▸ **RECORDS SUPPLIED**:
(** ** The period parameter *)

(** Texts whose runes are all ASCII are decoded byte by byte. *)
Lemma runes_ascii (s : string) :
  Forall (fun r => r < 128) (utf8.runes s) ->
  utf8.runes s = map utf8.byte (list_ascii_of_string s).
Proof.
  unfold utf8.runes. intros Hall.
  rewrite <- (decode_concat (list_ascii_of_string s)) at 2.
  pose proof (decode_seg_ok (list_ascii_of_string s)) as Hok.
  induction Hok as [|[r seg] segs Hseg _ IH]; [reflexivity|].
  simpl in Hall. apply Forall_cons in Hall as [Hr Hall].
  destruct Hseg as [Hbig|(c & [= -> ->] & _)]; [simpl in Hbig; lia|].
  simpl. now rewrite IH.
Qed.

Definition ascii_range (lo hi : Z) : list ascii :=
  (fun z => ascii_of_N (Z.to_N z)) <$> seqZ lo (hi - lo + 1).

Lemma ascii_range_spec (lo hi : Z) (c : ascii) :
  lo <= utf8.byte c <= hi -> c ∈ ascii_range lo hi.
Proof.
  intros Hc. unfold ascii_range. apply list_elem_of_fmap.
  exists (utf8.byte c). split.
  - unfold utf8.byte. now rewrite N2Z.id, ascii_N_embedding.
  - apply elem_of_seqZ. lia.
Qed.

(** The texts the pattern of [isValidPeriod] can match. *)
Definition period_candidates : list string :=
  ["6h"; "24h"; "1d"]
  ++ (a ← ascii_range 49 57; [String a EmptyString])
  ++ (a ← ascii_range 49 57; b ← ascii_range 48 57;
      [String a (String b EmptyString)])
  ++ (b ← ascii_range 48 54; c ← ascii_range 48 56;
      [String "1" (String b (String c EmptyString))]).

▸ **PROBLEM DESCRIPTION**: Reproduce each line of the records in which the string "EmptyString" appears.

▸ **RESULT OF THIS TASK**:
  ++ (a ← ascii_range 49 57; [String a EmptyString])
      [String a (String b EmptyString)])
      [String "1" (String b (String c EmptyString))]).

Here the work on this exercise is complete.